*** Records ***

(** * domain-types-linter: the annotation linter of [linter_types.py]

    A shallow embedding of [src/domain_types_linter/linter_types.py]: the
    policy tables, the part of Python's [ast] the linter reads, the
    [Linter] object as an explicit state, and its methods as state
    transformers.  Python strings are modelled as byte strings (UTF-8);
    the Python sets are finite sets or, where the code iterates over them,
    lists. *)

From Stdlib Require Import Ascii.
From stdpp Require Import base decidable list strings gmap pretty.

Set Warnings "-register-all".

(** ** Policy data *)

(** The three module-level sets.  Only membership and (for the first one)
    iteration are used; the lists keep the order of the source text. *)
Definition DISALLOWED_BASE_TYPES : list string :=
  [ "str"; "int"; "float"; "complex"; "bytes"; "bytearray"; "Decimal";
    "Any"; "AnyStr" ].

Definition DISALLOWED_GENERIC_TYPES : list string :=
  [ "list"; "List"; "dict"; "Dict"; "set"; "Set"; "tuple"; "Tuple";
    "frozenset"; "FrozenSet"; "Mapping"; "MutableMapping"; "Sequence";
    "MutableSequence"; "Iterable"; "Iterator"; "AsyncIterable";
    "AsyncIterator"; "AsyncGenerator"; "Container"; "Collection";
    "Reversible"; "DefaultDict"; "ChainMap"; "Generator"; "Optional";
    "ClassVar"; "Deque"; "Final"; "Annotated" ].

Definition ALLOWED_GENERIC_TYPES : list string :=
  [ "Callable"; "Awaitable"; "Type" ].

(** ** Syntax trees (Python's [ast], version 3.9 and later) *)

(** [ast.operator], the operator of a [BinOp]. *)
Inductive operator : Set :=
| Add | Sub | Mult | MatMult | Div | Mod | Pow
| LShift | RShift | BitOr | BitXor | BitAnd | FloorDiv.

(** [ast.expr].  The classes [check_annotation] tells apart have a
    constructor of their own; every other expression class (Constant,
    List, Lambda, ...) is [OtherExpr], with the expressions below it in
    field order.  [lineno] is the attribute [record_error] reads with
    [getattr(node, "lineno", ...)]: [None] when the node carries none.  It
    is kept on the two classes that are ever handed to [record_error]. *)
Inductive expr : Type :=
| Name (id : string) (lineno : option nat)
| Attribute (value : expr) (attr : string) (lineno : option nat)
| Subscript (value : expr) (slice : expr)
| BinOp (left : expr) (op : operator) (right : expr)
| Tuple (elts : list expr)
| Call (func : expr) (args : list expr) (keywords : list expr)
| OtherExpr (children : list expr).

(** [ast.arg] and [ast.arguments]: the parameters of a function.
    [kw_defaults] lists the defaults that are present (Python keeps a
    [None] for a keyword-only parameter without one, which [generic_visit]
    skips). *)
Record arg : Type := mk_arg {
  arg_name : string;
  annotation : option expr
}.

Record arguments : Type := mk_arguments {
  posonlyargs : list arg;
  args : list arg;
  vararg : option arg;
  kwonlyargs : list arg;
  kw_defaults : list expr;
  kwarg : option arg;
  defaults : list expr
}.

*** End of Records ***

* [Exercise details] For the lines above, output exactly those from the line containing "Inductive operator : Set" through the line containing "[record_error] reads with", and skip the others.

* [Problem solution]
Inductive operator : Set :=
| Add | Sub | Mult | MatMult | Div | Mod | Pow
| LShift | RShift | BitOr | BitXor | BitAnd | FloorDiv.

(** [ast.expr].  The classes [check_annotation] tells apart have a
    constructor of their own; every other expression class (Constant,
    List, Lambda, ...) is [OtherExpr], with the expressions below it in
    field order.  [lineno] is the attribute [record_error] reads with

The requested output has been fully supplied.